Еще немного — и это превратится в подобие сопливой мелодрамы из тех, которые она никогда не любила. Нет, не стоит. Саша Ваню обнимает, стоит так, уткнувшись ему в плечо, несколько секунд, потом улыбается, чуть отстранившись, и целует куда-то в скулу.
— Вроде даже не полдня без тебя, а жутко соскучилась, — заявляет она. — Знаешь что? У нас дома почти не осталось продуктов, а я всегда хотела покататься на тележке.
— Намек понят, — Ваня смеется, целует ее в висок ответно. — Прыгай в машину. Готов поспорить, тут где-то был «Перекресток».
«Перекресток» поблизости и правда находится, охранник у входа косится неодобрительно, когда она запрыгивает в тележку, ногами снаружи болтая, но молчит. И на том спасибо. Ваня, команд слушая — командует она уверенно, будто всю жизнь этим и занималась — возит ее по магазину, набирая продукты, на которые она указывает, вручает ей все, чтобы она рядом с собой в тележке положила, разгоняется или тормозит по первому ее требованию — жалеть о своем решении не хочется. Жалко только что раньше она такого не делала. Когда места в тележке и на нее, и на покупки хватать перестает, Саша к Ване руки тянет — он ее достает, идет рядом с ней спокойно, лишь фыркая с того, как она ревностно прижимает к груди огромную коробку любимых медовых хлопьев. Ну а почему бы и не купить, если любимые, да еще и по акции?

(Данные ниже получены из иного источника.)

(** One process ends. *)
Lemma rep_quita k p :
  procesos m !! k = Some p -> procesos m' = delete k (procesos m) -> ram' = ram ->
  rep s sms bs m' (Almacen (delete (pid p) (a_procesos a)) (a_libre a + t_res p) (a_bloques a - (next' - next))) ram' sw'.
Proof.
  intros Hk Hp' Hram. pose proof (re_pids _ _ _ _ _ _ _ Hr) as Hd.
  pose proof (rep_de (delete (pid p) (a_procesos a))) as H. rewrite Hp' in H.
  replace (a_libre a + suma_Z (t_res <$> procesos m) - suma_Z (t_res <$> delete k (procesos m)))
    with (a_libre a + t_res p) in H by (rewrite (suma_en_delete t_res _ k p Hk); lia).
  apply H; [by apply claves_delete|]. rewrite (por_clave_delete pid _ k p Hd Hk). apply map_Forall2_delete.
  intros q. pose proof (re_procs _ _ _ _ _ _ _ Hr q) as Hq'. inversion Hq' as [x y Hx|]; constructor.
  by apply (rep_proc_estable sw sw' ram ram' next next'); subst.
Qed.

(** One process is created. *)
Lemma rep_agrega p :
  a_procesos a !! pid p = None -> segmentos p = [] -> procesos m' = procesos m ++ [p] -> ram' = ram ->
  rep s sms bs m' (Almacen (con_proceso (pid p) (AProc false []) a) (a_libre a) (a_bloques a - (next' - next))) ram' sw'.
Proof.
  intros Hno Hsegs Hp' Hram. pose proof (re_pids _ _ _ _ _ _ _ Hr) as Hd.
  assert (Hfresh : pid p ∉ pid <$> procesos m).
  { apply por_clave_None. apply (rep_buscar_no _ _ _ _ _ _ _ Hr) in Hno. by apply por_clave_sin_indice. }
  pose proof (rep_de (con_proceso (pid p) (AProc false []) a)) as H. rewrite Hp' in H.
  replace (a_libre a + suma_Z (t_res <$> procesos m) - suma_Z (t_res <$> (procesos m ++ [p])))
    with (a_libre a) in H.
  2: { rewrite fmap_app, suma_Z_app. cbn [fmap list_fmap suma_Z].
       assert (E : t_res p = 0) by (unfold t_res; by rewrite Hsegs). rewrite E. lia. }
  apply H; [by apply claves_snoc|]. rewrite (por_clave_snoc pid _ _ Hfresh). apply map_Forall2_insert_2.
  - unfold rep_proc. rewrite Hsegs. constructor.
  - intros q. pose proof (re_procs _ _ _ _ _ _ _ Hr q) as Hq'. inversion Hq' as [x y Hx|]; constructor.
    by apply (rep_proc_estable sw sw' ram ram' next next'); subst.
Qed.
End cambios.

(** Nothing changes but what was read and what was answered. *)
Lemma suspendible_igual m m' ram sw :
  suspendible m ram sw -> m_conexiones m' = m_conexiones m -> m_red m' = m_red m -> procesos m' = procesos m ->
  bloques_libres m' = bloques_libres m -> m_swap m' = m_swap m -> m_reserva m' = m_reserva m -> suspendible m' ram sw.
Proof.
  intros [A [B1 B2 B3 B4] C D] E1 E2 E3 E4 E5 E6. split; [by apply (mem_inv_igual m)| |by rewrite E6|by rewrite E6].
  split; by rewrite ?E5, ?E6.
Qed.

Definition igual_salvo_sockets (m m' : memoria) : Prop :=
  exists e l, m' = con_salidas l (con_entradas e m).

Lemma rep_igual s sms bs m m' a ram sw : rep s sms bs m a ram sw -> igual_salvo_sockets m m' -> rep s sms bs m' a ram sw.
Proof. intros [R1 R2 R3 R4 R5 R6 R7 R8 R9 R10] (e & l & ->). split; try done. by apply (suspendible_igual m). Qed.

Lemma rep_solo_responde s sms bs m a ram sw resto b :
  rep s sms bs m a ram sw -> rep s sms bs (con_salida s b (consumido s resto m)) a ram sw.
Proof. intros H. apply (rep_igual _ _ _ m); [done|]. by eexists _, _. Qed.

(** A request is served: the answers and the new store are those of a rule. *)
Definition servido (s sms bs : Z) (m : memoria) (a : almacen) (p : pedido) (resto : list byte) (handler : M unit) : Prop :=
  exists m' ram' sw' a' rs, handler m = Some (tt, m') /\ apaso sms bs a p rs a' /\ rep s sms bs m' a' ram' sw' /\
    m_salidas m' = m_salidas m ++ (pair s <$> rs) /\ entrada s m' = resto.

(** With [n] answers. *)
Definition servido_con (n : nat) (s sms bs : Z) (m : memoria) (a : almacen) (p : pedido) (resto : list byte) (handler : M unit) : Prop :=
  exists m' ram' sw' a' rs, (handler m = Some (tt, m') /\ apaso sms bs a p rs a' /\ rep s sms bs m' a' ram' sw' /\
    m_salidas m' = m_salidas m ++ (pair s <$> rs) /\ entrada s m' = resto) /\ length rs = n.

(** One answer and no change. *)
Lemma servido_responde_con s sms bs m a ram sw p resto handler b :
  rep s sms bs m a ram sw -> handler m = Some (tt, con_salida s b (consumido s resto m)) ->
  apaso sms bs a p [b] a -> servido_con 1 s sms bs m a p resto handler.
Proof.
  intros Hr E Ha. exists (con_salida s b (consumido s resto m)), ram, sw, a, [b]. split; [|done]. split; [exact E|]. split; [done|].
  split; [by apply rep_solo_responde|]. split; [done|]. apply entrada_consumido.
Qed.

Lemma servido_responde s sms bs m a ram sw p resto handler b :
  rep s sms bs m a ram sw -> handler m = Some (tt, con_salida s b (consumido s resto m)) ->
  apaso sms bs a p [b] a -> servido s sms bs m a p resto handler.
Proof.
  intros Hr E Ha. destruct (servido_responde_con s sms bs m a ram sw p resto handler b Hr E Ha) as (m' & ram' & sw' & a' & rs & H & _).
  by exists m', ram', sw', a', rs.
Qed.

(** Two stores that are the same by arithmetic. *)
Lemma almacen_igual procs l1 l2 b1 b2 : l1 = l2 -> b1 = b2 -> Almacen procs l1 b1 = Almacen procs l2 b2.
Proof. by intros -> ->. Qed.

Section pedidos.
Context (s sms bs : Z) (m : memoria) (a : almacen) (ram : list byte) (sw : swap) (resto : list byte).
Hypothesis (Hr : rep s sms bs m a ram sw) (Hs0 : 0 <= s) (Hsms : 0 < sms < 4294967296).
(* ===== verification/MemCpu.v ===== *)
(** * MemCpu: what Kernel Memory does for the CPUs, and the handshakes

    Models [kernel_memory/src/memory_cpu.c] (registration of CPUs and Memory
    Sticks, the receiver thread of a CPU and its three handlers, the monitor of
    a stick) and [kernel_memory/src/memory_servidor.c] (registration of Swap,
    handshake dispatcher). A registration returns the thread it would spawn. *)

From S2P Require Import Prelude Bloques Wire Buffer Tipos Mensajes Texto Conexiones Stick Swap Memoria MemoryIO MemSwap Procesos Compactacion MemScheduler MemInv MemSegmentos.

(** ** Definitions *)

(** [spawn_detached(fn, arg, ...)]: the thread and its argument. *)
Inductive hilo :=
| HiloCpu (socket cpu_id : Z)
| HiloStick (socket stick_index : Z)
| HiloScheduler.

(** [close(socket)]: nothing more is read from it. *)
Definition cerrar (socket : Z) : M unit := st_mod (fun m => con_entradas (delete socket (m_entradas m)) m).

Definition cambiar_conexiones (f : conexiones -> conexiones) : M unit :=
  st_mod (fun m => con_conexiones (f (m_conexiones m)) m).

Definition memory_stick_monitor_thread (socket stick_index : Z) : M unit :=
  _ ← cambiar_conexiones (fun c => (conexiones_stick_invalidate_por_indice stick_index c).2);
  _ ← cerrar socket;
  scheduler_socket ← st_gets (fun m => conexiones_get_scheduler_socket (m_conexiones m));
  if negb (scheduler_socket =? -1) then enviar scheduler_socket enviar_memoria_corrupta else mret tt.
Lemma ciclo_interrumpido_witness :
  let c := cpu_programa [0; 1] [avisos []; avisos [(9, 0); (1, 3)]] in
  exists c', ejecutar_ciclo_instruccion sin_sticks split_ejemplo (1 + 1) 1 c = Some (tt, c') /\
    ciclo_hecho c c' 1 [0; 1] (ctx_en 3 5) (enviar_devolver_proceso 1 3 None [] 0) ∅ [] [].
Proof.
  intros c.
  apply (ciclo_interrumpido sin_sticks split_ejemplo programa_ejemplo 1 registros_cero [] c 1 0
    [0] (ctx_en 1 5) ∅ (instr "JNZ" [txt "AX"; txt "3"]) (ctx_en 3 5) ∅ [] [[]] [(9, 0); (1, 3)] [] 3).
  - split; reflexivity.
  - exact registros_cero_ok.
  - exact segmentos_nil_ok.
  - vm_compute. reflexivity.
  - vm_compute. reflexivity.
  - apply Forall_forall. intros pc _. apply programa_cadena.
  - reflexivity.
  - reflexivity.
  - reflexivity.
  - repeat first [apply Forall_nil_2 | apply Forall_cons_2].
  - repeat first [apply Forall_nil_2 | apply Forall_cons_2]; unfold es_int; lia.
  - repeat first [apply Forall_nil_2 | apply Forall_cons_2]; reflexivity.
  - reflexivity.
Defined.
(** ** Setters *)

Definition con_estado (x : t_estado) (p : t_pcb) : t_pcb :=
  Pcb (prioridad p) x (quantum_restante p) (tiempo_llegada p) (tiempo_inicio_ejecucion p)
    (prioridad_dinamica p) (tiempo_total_cpu p) (conteo_context_switch p) (mutex_esperando p)
    (suspendido_en_swap p) (block_epoch p) (total_memoria p) (segmentos_info p) (stdin_pendiente
    p) (stdin_pendiente_dir p) (stdin_pendiente_size p).
Definition con_quantum_restante (x : Z) (p : t_pcb) : t_pcb :=
  Pcb (prioridad p) (estado p) x (tiempo_llegada p) (tiempo_inicio_ejecucion p)
    (prioridad_dinamica p) (tiempo_total_cpu p) (conteo_context_switch p) (mutex_esperando p)
    (suspendido_en_swap p) (block_epoch p) (total_memoria p) (segmentos_info p) (stdin_pendiente
    p) (stdin_pendiente_dir p) (stdin_pendiente_size p).
Definition con_tiempo_llegada (x : Z) (p : t_pcb) : t_pcb :=
  Pcb (prioridad p) (estado p) (quantum_restante p) x (tiempo_inicio_ejecucion p)
    (prioridad_dinamica p) (tiempo_total_cpu p) (conteo_context_switch p) (mutex_esperando p)
    (suspendido_en_swap p) (block_epoch p) (total_memoria p) (segmentos_info p) (stdin_pendiente
    p) (stdin_pendiente_dir p) (stdin_pendiente_size p).
Definition con_tiempo_inicio_ejecucion (x : Z) (p : t_pcb) : t_pcb :=
  Pcb (prioridad p) (estado p) (quantum_restante p) (tiempo_llegada p) x (prioridad_dinamica p)
    (tiempo_total_cpu p) (conteo_context_switch p) (mutex_esperando p) (suspendido_en_swap p)
    (block_epoch p) (total_memoria p) (segmentos_info p) (stdin_pendiente p)
    (stdin_pendiente_dir p) (stdin_pendiente_size p).
Definition con_prioridad_dinamica (x : Z) (p : t_pcb) : t_pcb :=
  Pcb (prioridad p) (estado p) (quantum_restante p) (tiempo_llegada p) (tiempo_inicio_ejecucion
    p) x (tiempo_total_cpu p) (conteo_context_switch p) (mutex_esperando p) (suspendido_en_swap
    p) (block_epoch p) (total_memoria p) (segmentos_info p) (stdin_pendiente p)
    (stdin_pendiente_dir p) (stdin_pendiente_size p).
Definition con_conteo_context_switch (x : Z) (p : t_pcb) : t_pcb :=
  Pcb (prioridad p) (estado p) (quantum_restante p) (tiempo_llegada p) (tiempo_inicio_ejecucion
    p) (prioridad_dinamica p) (tiempo_total_cpu p) x (mutex_esperando p) (suspendido_en_swap p)
    (block_epoch p) (total_memoria p) (segmentos_info p) (stdin_pendiente p)
    (stdin_pendiente_dir p) (stdin_pendiente_size p).
Definition con_mutex_esperando (x : option nat) (p : t_pcb) : t_pcb :=
  Pcb (prioridad p) (estado p) (quantum_restante p) (tiempo_llegada p) (tiempo_inicio_ejecucion
    p) (prioridad_dinamica p) (tiempo_total_cpu p) (conteo_context_switch p) x
    (suspendido_en_swap p) (block_epoch p) (total_memoria p) (segmentos_info p) (stdin_pendiente
    p) (stdin_pendiente_dir p) (stdin_pendiente_size p).
Definition con_suspendido_en_swap (x : bool) (p : t_pcb) : t_pcb :=
  Pcb (prioridad p) (estado p) (quantum_restante p) (tiempo_llegada p) (tiempo_inicio_ejecucion
    p) (prioridad_dinamica p) (tiempo_total_cpu p) (conteo_context_switch p) (mutex_esperando p)
    x (block_epoch p) (total_memoria p) (segmentos_info p) (stdin_pendiente p)
    (stdin_pendiente_dir p) (stdin_pendiente_size p).
Definition con_block_epoch (x : Z) (p : t_pcb) : t_pcb :=
  Pcb (prioridad p) (estado p) (quantum_restante p) (tiempo_llegada p) (tiempo_inicio_ejecucion
    p) (prioridad_dinamica p) (tiempo_total_cpu p) (conteo_context_switch p) (mutex_esperando p)
    (suspendido_en_swap p) x (total_memoria p) (segmentos_info p) (stdin_pendiente p)
    (stdin_pendiente_dir p) (stdin_pendiente_size p).
Definition con_total_memoria (x : Z) (p : t_pcb) : t_pcb :=
  Pcb (prioridad p) (estado p) (quantum_restante p) (tiempo_llegada p) (tiempo_inicio_ejecucion
    p) (prioridad_dinamica p) (tiempo_total_cpu p) (conteo_context_switch p) (mutex_esperando p)
    (suspendido_en_swap p) (block_epoch p) x (segmentos_info p) (stdin_pendiente p)
    (stdin_pendiente_dir p) (stdin_pendiente_size p).
Definition con_segmentos_info (x : list (Z * Z)) (p : t_pcb) : t_pcb :=
  Pcb (prioridad p) (estado p) (quantum_restante p) (tiempo_llegada p) (tiempo_inicio_ejecucion
    p) (prioridad_dinamica p) (tiempo_total_cpu p) (conteo_context_switch p) (mutex_esperando p)
    (suspendido_en_swap p) (block_epoch p) (total_memoria p) x (stdin_pendiente p)
    (stdin_pendiente_dir p) (stdin_pendiente_size p).
Definition con_stdin_pendiente (x : option (list byte)) (p : t_pcb) : t_pcb :=
  Pcb (prioridad p) (estado p) (quantum_restante p) (tiempo_llegada p) (tiempo_inicio_ejecucion
    p) (prioridad_dinamica p) (tiempo_total_cpu p) (conteo_context_switch p) (mutex_esperando p)
    (suspendido_en_swap p) (block_epoch p) (total_memoria p) (segmentos_info p) x
    (stdin_pendiente_dir p) (stdin_pendiente_size p).
Definition con_stdin_pendiente_dir (x : Z) (p : t_pcb) : t_pcb :=
  Pcb (prioridad p) (estado p) (quantum_restante p) (tiempo_llegada p) (tiempo_inicio_ejecucion
    p) (prioridad_dinamica p) (tiempo_total_cpu p) (conteo_context_switch p) (mutex_esperando p)
    (suspendido_en_swap p) (block_epoch p) (total_memoria p) (segmentos_info p) (stdin_pendiente
    p) x (stdin_pendiente_size p).
Definition con_stdin_pendiente_size (x : Z) (p : t_pcb) : t_pcb :=
  Pcb (prioridad p) (estado p) (quantum_restante p) (tiempo_llegada p) (tiempo_inicio_ejecucion
    p) (prioridad_dinamica p) (tiempo_total_cpu p) (conteo_context_switch p) (mutex_esperando p)
    (suspendido_en_swap p) (block_epoch p) (total_memoria p) (segmentos_info p) (stdin_pendiente
    p) (stdin_pendiente_dir p) x.
(* ===== verification/Sockets.v ===== *)
(** * Sockets: connecting and listening

    Models the functions of [utils/src/utils/sockets.c] that open connections,
    the loops of the modules that retry them and that accept clients
    ([cpu_memory.c], [cpu_scheduler.c], [utils_kernel_scheduler.c],
    [memory_servidor.c], [utils_memory_stick.c]), over what a process sees of the
    operating system: a table of descriptors of fixed size, of which each call
    takes the lowest free one, the ports of the host, and what the other
    programs answer ([Entorno]). *)

From S2P Require Import Prelude Bloques Wire Tipos Mensajes.

(** ** The operating system *)

(** What an open descriptor names. *)
Inductive descriptor :=
| Abierto
| SocketNuevo
| Ligado (puerto : Z)
| Escucha (puerto : Z)
| Conectado (dir : Z * Z)
| Aceptado (cliente : Z).

(** What the process does not decide: the answer of [getaddrinfo] to a node and
    a service, the port [listen] gives a socket that has none, which of the
    [connect]s the peer accepts, what it then answers to the handshake before the
    time-out, which of the [pthread_create]s succeed. *)
Class Entorno := {
  resolver : option (list byte) -> list byte -> option (Z * Z);
  efimero : Z;
  acepta : Z * Z -> nat -> bool;
  responde : nat -> list byte;
  crea_hilo : nat -> bool }.

(** [pendientes]: what [accept] will find, a client or an error ([None]).
    [atendidos]: the sockets given to a new thread. [esperado]: microseconds of
    [usleep]. [errores]: lines on [stderr]. *)
Record so := So {
  descriptores : list (option descriptor); puertos_ajenos : list Z;
  intentos : nat; hilos : nat; pendientes : list (option Z); atendidos : list Z;
  enviado : list (Z * list byte); esperado : Z; errores : nat }.
(** Where a process in the hands of a handler is not. *)
Lemma tomado_fuera sr M k p :
  Inv sr (p :: M) k ->
  p ∉ en_new k /\ p ∉ en_ready k /\ p ∉ en_cpus k /\ p ∉ cola_procesos_block k /\ p ∉ en_mutexes k /\ p ∉ sr /\ p ∉ M.
Proof.
  intros H. pose proof (Inv_nodup _ _ _ H) as Hn. unfold lugares in Hn.
  rewrite !NoDup_app in Hn. destruct Hn as (_ & A1 & _ & A2 & _ & A3 & _ & A4 & _ & A5 & _ & A6 & HM).
  assert (Hp : p ∈ p :: M) by left. rewrite NoDup_cons in HM.
  split_and!; try (by apply HM); intros Hq;
    [apply (A1 p)|apply (A2 p)|apply (A3 p)|apply (A4 p)|apply (A5 p)|apply (A6 p)]; rewrite ?elem_of_app; tauto.
Qed.

Lemma en_mutexes_lookup k i m p : lista_mutexes k !! i = Some m -> p ∈ cola_bloqueados m -> p ∈ en_mutexes k.
Proof. intros Hi Hp. unfold en_mutexes. apply list_elem_of_bind. eauto using list_elem_of_lookup_2. Qed.

Lemma tomado_sin_mutex sr M k p b :
  Inv sr (p :: M) k -> k_pcbs k !! p = Some b -> mutex_esperando b = None.
Proof.
  intros H Hb. destruct (mutex_esperando b) as [i|] eqn:Hm; [|done].
  destruct (i_espera _ _ _ H _ _ _ Hb Hm) as (m & Hi & Hp).
  pose proof (tomado_fuera _ _ _ _ H) as Hf. pose proof (en_mutexes_lookup _ _ _ _ Hi Hp). tauto.
Qed.

Lemma tomado_vivo sr M k p : Inv sr (p :: M) k -> exists b, k_pcbs k !! p = Some b.
Proof. intros H. eapply Inv_lugar; [done|]. apply lugares_dec. do 6 right. left. Qed.

Lemma tomado_no_susp sr M k p : Inv sr (p :: M) k -> p ∉ (lista_suspendidos k).*1.
Proof. intros H. pose proof (tomado_fuera _ _ _ _ H). rewrite (i_susp _ _ _ H). tauto. Qed.

(** The PCB of a process the handler has taken. *)
Lemma Inv_pcb_tomado sr M k p b b' :
  Inv sr (p :: M) k -> k_pcbs k !! p = Some b -> mutex_esperando b' = None -> (estado b' <> NEW -> prio_ok k b') ->
  (estado b <> NEW -> estado b' <> NEW) ->
  Inv sr (p :: M) (con_k_pcbs (<[p := b']> (k_pcbs k)) k).
Proof.
  intros H Hb Hm Hpr Hnn. pose proof (tomado_fuera _ _ _ _ H) as (?&?&?&?&Hmu&?&?).
  destruct H. constructor; try done; try (by apply en_otro).
  - exact (vivos_insert k p b _ Hb i_vivos).
  - intros i m Hi. apply en_otro; [|by apply i_mutex].
    intros Hp. by apply Hmu, (en_mutexes_lookup k i m).
  - intros q. cbn. rewrite i_susp. split; (intros [?|[Hq Hen]]; [by left|right; split; [done|]]).
    + eapply Forall_forall; [apply (en_otro k p b' _ [q])|set_solver]; [set_solver|by constructor].
    + destruct Hen as (c & Hc & HP). exists c. cbn in Hc. rewrite lookup_insert_ne in Hc by set_solver. done.
  - exact (duenio_insert k p b b' _ Hb Hnn i_duenio).
  - intros q c i. cbn. destruct (decide (q = p)) as [->|Hne].
    + rewrite lookup_insert, decide_True by done. intros [= <-]. by rewrite Hm.
    + rewrite lookup_insert_ne by done. apply i_espera.
  - exact (prio_insert k p b' Hpr i_prio).
  - intros q. cbn. rewrite i_curso. split; (intros [Hq Hen]; split; [done|]).
    + eapply Forall_forall; [apply (en_otro k p b' _ [q])|set_solver]; [set_solver|by constructor].
    + destruct Hen as (c & Hc & HP). exists c. cbn in Hc. rewrite lookup_insert_ne in Hc by set_solver. done.
Qed.

(** ** READY *)

Lemma mjoin_insert_nivel (colas : list (option (list Z))) i q q' :
  colas !! i = Some q ->
  exists l1 l2, mjoin (default [] <$> colas) = l1 ++ default [] q ++ l2 /\
    mjoin (default [] <$> <[i := Some q']> colas) = l1 ++ q' ++ l2.
Proof.
  intros Hi. exists (mjoin (default [] <$> take i colas)), (mjoin (default [] <$> drop (S i) colas)).
  split.
  - rewrite <-(take_drop_middle colas i q Hi) at 1. by rewrite fmap_app, join_app, fmap_cons.
  - rewrite insert_take_drop by (by eapply lookup_lt_Some).
    by rewrite fmap_app, join_app, fmap_cons.
Qed.

Lemma colas_ok_insert colas niveles i q q' :
  colas !! i = Some (Some q) -> colas_ok colas niveles -> colas_ok (<[i := Some q']> colas) niveles.
Proof.
  intros Hi (Hn & Hl & H). split_and!; [lia..|by rewrite length_insert|].
  intros j r. destruct (decide (i = j)) as [->|Hne].
  - rewrite list_lookup_insert, decide_True by (split; [done|by eapply lookup_lt_Some]). intros [= <-].
    rewrite <-(H j _ Hi). split; eauto.
  - rewrite list_lookup_insert_ne by done. apply H.
Qed.

(** A change of the ready queues that, with the hands, keeps every process. *)
Lemma Inv_ready sr M M' k k' :
  Inv sr M k ->
  nucleo k' = nucleo (con_cola_procesos_ready (cola_procesos_ready k')
    (con_colas_ready_por_prioridad (colas_ready_por_prioridad k') k)) ->
  en_ready k' ++ M' ≡ₚ en_ready k ++ M ->
  Forall (en k (fun b => estado b = READY)) (en_ready k') ->
  colas_ok (colas_ready_por_prioridad k') (cantidad_niveles_prioridad k) -> is_Some (cola_procesos_ready k') ->
  Inv sr M' k'.
Proof.
  intros H Hk Hp Hr Hc Hs. unfold nucleo in Hk. cbn in Hk. injection Hk.
  intros H1 H2 H3 H4 H5 H6 H7 H8 H9 H10 H11 H12.
  destruct H. constructor; unfold lugares, en_new, en_cpus, en_mutexes, duenio_ok, en in *;
    rewrite ?H1, ?H2, ?H3, ?H4, ?H5, ?H6, ?H7, ?H8, ?H9, ?H10, ?H11; try done.
  - rewrite <-i_perm. perm.
  - split_and!; [done|naive_solver|done].
Qed.

Lemma Inv_poner_prioridad sr M k p b i q inicio :
  Inv sr (p :: M) k -> k_pcbs k !! p = Some b -> estado b = READY ->
  colas_ready_por_prioridad k !! i = Some (Some q) ->
  Inv sr M (con_colas_ready_por_prioridad (<[i := Some (agregar_a inicio q p)]> (colas_ready_por_prioridad k)) k).
Proof.
  intros H Hb He Hi. pose proof (i_ready _ _ _ H) as Hr. pose proof (i_colas _ _ _ H) as (Hc & _ & Hrd).
  destruct (mjoin_insert_nivel _ _ _ (agregar_a inicio q p) Hi) as (l1 & l2 & Hl & Hl').
  eapply Inv_ready; [exact H|done|..]; cbn; unfold en_ready in *; cbn in *; rewrite ?Hl, ?Hl' in *; cbn.
  - destruct inicio; cbn; perm.
  - rewrite !Forall_app in *. destruct Hr as (? & ? & Hq & ?). cbn in Hq. split_and!; try done.
    destruct inicio; cbn; rewrite ?Forall_app, ?Forall_cons; split_and?; try done; by exists b.
  - by eapply colas_ok_insert.
  - done.
Qed.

Тележка заполняется понемногу, и хорошо, что они на машине — на автобусе было бы сложно добираться с этим всем — а на одной из касс чудесным образом никого. Тетенька-кассирша их окидывает взглядом, с нечитаемым выражением лица пробивать покупки начинает, про пакет спросив только полминуты спустя — ей, похоже, все по барабану. Ей бы было, наверное, по барабану, даже если бы Саша сама на ленту села. Вместо этого Саша тянется к полочке, что возле кассы, и коробочку презервативов кидает на ленту. Ваня фыркает смешливо, целует ее в висок, и с хитрым лицом кидает вторую.
Похоже, она зря решила, что сегодня от этой тетеньки эмоций не дождаться. Неодобрение — вполне себе эмоция.
— А вам много не будет? — интересуется тетенька. А ее какое дело? Саша коробочки в руки берет, оглядывает их критически. Много? Ну разве что для тех, кто намерен нарожать в ближайшее время десяток детишек. Она не намерена.
— Спасибо, что уточнили, — побольше холода в голос, чтобы можно было заморозить полгорода, и улыбку одними губами. Под взглядом фирменным, который она отрабатывала на ребятах, а до этого и на одноклассниках, тетеньке некомфортно просто-таки обязано стать. — Ванюш, дай еще пару коробочек, а то вдруг не хватит.